(* ===== verification/KvLabels.v ===== *)
(** * The cache-configuration gauge (llama-proxy/src/proxy/kv_labels.rs)

    The pure parser of one metric family out of a Prometheus text body.  The
    loops over [char_indices] only react to ASCII characters, so they are read
    byte by byte; a label map is a [gmap]. *)
From S2P Require Import Prelude Utf8 Framing Sse.

Definition QUOTE : ascii := ascii_of_nat 34.
Definition BACKSLASH : ascii := ascii_of_nat 92.

Definition METRIC_NAME : str := lit "vllm:cache_config_info".
Definition ENGINE_LABEL : str := lit "engine".

(** [KvCacheInfo]: the labels of one series. *)
Abbreviation KvCacheInfo := (gmap str str) (only parsing).

(** ** Quotes and escapes: [(in_quotes, escaped)] *)
Definition quote_step (st : bool * bool) (ch : ascii) : bool * bool :=
  let '(in_quotes, escaped) := st in
  if escaped then (in_quotes, false)
  else if bool_decide (ch = BACKSLASH) && in_quotes then (in_quotes, true)
  else if bool_decide (ch = QUOTE) then (negb in_quotes, escaped)
  else st.
Definition unquoted (st : bool * bool) : bool := negb st.1 && negb st.2.

Fixpoint label_set_inner_go (st : bool * bool) (rest : str) : option str :=
  match rest with
  | [] => None
  | ch :: rest' =>
      if bool_decide (ch = "}"%char) && unquoted st then Some []
      else cons ch <$> label_set_inner_go (quote_step st ch) rest'
  end.
Definition label_set_inner (rest : str) : option str := label_set_inner_go (false, false) rest.

(** The texts between the commas outside quotes. *)
Fixpoint segments (st : bool * bool) (inner : str) : list str :=
  match inner with
  | [] => [[]]
  | ch :: inner' =>
      if bool_decide (ch = ","%char) && unquoted st then [] :: segments st inner'
      else match segments (quote_step st ch) inner' with
           | w :: ws => (ch :: w) :: ws
           | [] => [[ch]]
           end
  end.

(** [str::split_once] of an ASCII char. *)
Fixpoint split_once (c : ascii) (s : str) : option (str * str) :=
  match s with
  | [] => None
  | d :: s' => if decide (d = c) then Some ([], s') else (λ p, (d :: p.1, p.2)) <$> split_once c s'
  end.

Definition unescaped (ch : ascii) : ascii :=
  if decide (ch = "n"%char) then LF
  else if decide (ch = "r"%char) then CR
  else if decide (ch = "t"%char) then ascii_of_nat 9
  else ch.
Fixpoint unescape (escaped : bool) (s : str) : str :=
  match s with
  | [] => []
  | ch :: s' =>
      if escaped then unescaped ch :: unescape false s'
      else if decide (ch = BACKSLASH) then unescape true s'
      else ch :: unescape false s'
  end.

———

**Activity**
The entries above must be repeated word for word.

**Output for this exercise**
(* ===== verification/KvLabels.v ===== *)
(** * The cache-configuration gauge (llama-proxy/src/proxy/kv_labels.rs)

    The pure parser of one metric family out of a Prometheus text body.  The
    loops over [char_indices] only react to ASCII characters, so they are read
    byte by byte; a label map is a [gmap]. *)
From S2P Require Import Prelude Utf8 Framing Sse.

Definition QUOTE : ascii := ascii_of_nat 34.
Definition BACKSLASH : ascii := ascii_of_nat 92.

Definition METRIC_NAME : str := lit "vllm:cache_config_info".
Definition ENGINE_LABEL : str := lit "engine".

(** [KvCacheInfo]: the labels of one series. *)
Abbreviation KvCacheInfo := (gmap str str) (only parsing).

(** ** Quotes and escapes: [(in_quotes, escaped)] *)
Definition quote_step (st : bool * bool) (ch : ascii) : bool * bool :=
  let '(in_quotes, escaped) := st in
  if escaped then (in_quotes, false)
  else if bool_decide (ch = BACKSLASH) && in_quotes then (in_quotes, true)
  else if bool_decide (ch = QUOTE) then (negb in_quotes, escaped)
  else st.
Definition unquoted (st : bool * bool) : bool := negb st.1 && negb st.2.

Fixpoint label_set_inner_go (st : bool * bool) (rest : str) : option str :=
  match rest with
  | [] => None
  | ch :: rest' =>
      if bool_decide (ch = "}"%char) && unquoted st then Some []
      else cons ch <$> label_set_inner_go (quote_step st ch) rest'
  end.
Definition label_set_inner (rest : str) : option str := label_set_inner_go (false, false) rest.

(** The texts between the commas outside quotes. *)
Fixpoint segments (st : bool * bool) (inner : str) : list str :=
  match inner with
  | [] => [[]]
  | ch :: inner' =>
      if bool_decide (ch = ","%char) && unquoted st then [] :: segments st inner'
      else match segments (quote_step st ch) inner' with
           | w :: ws => (ch :: w) :: ws
           | [] => [[ch]]
           end
  end.

(** [str::split_once] of an ASCII char. *)
Fixpoint split_once (c : ascii) (s : str) : option (str * str) :=
  match s with
  | [] => None
  | d :: s' => if decide (d = c) then Some ([], s') else (λ p, (d :: p.1, p.2)) <$> split_once c s'
  end.

Definition unescaped (ch : ascii) : ascii :=
  if decide (ch = "n"%char) then LF
  else if decide (ch = "r"%char) then CR
  else if decide (ch = "t"%char) then ascii_of_nat 9
  else ch.
Fixpoint unescape (escaped : bool) (s : str) : str :=
  match s with
  | [] => []
  | ch :: s' =>
      if escaped then unescaped ch :: unescape false s'
      else if decide (ch = BACKSLASH) then unescape true s'
      else ch :: unescape false s'
  end.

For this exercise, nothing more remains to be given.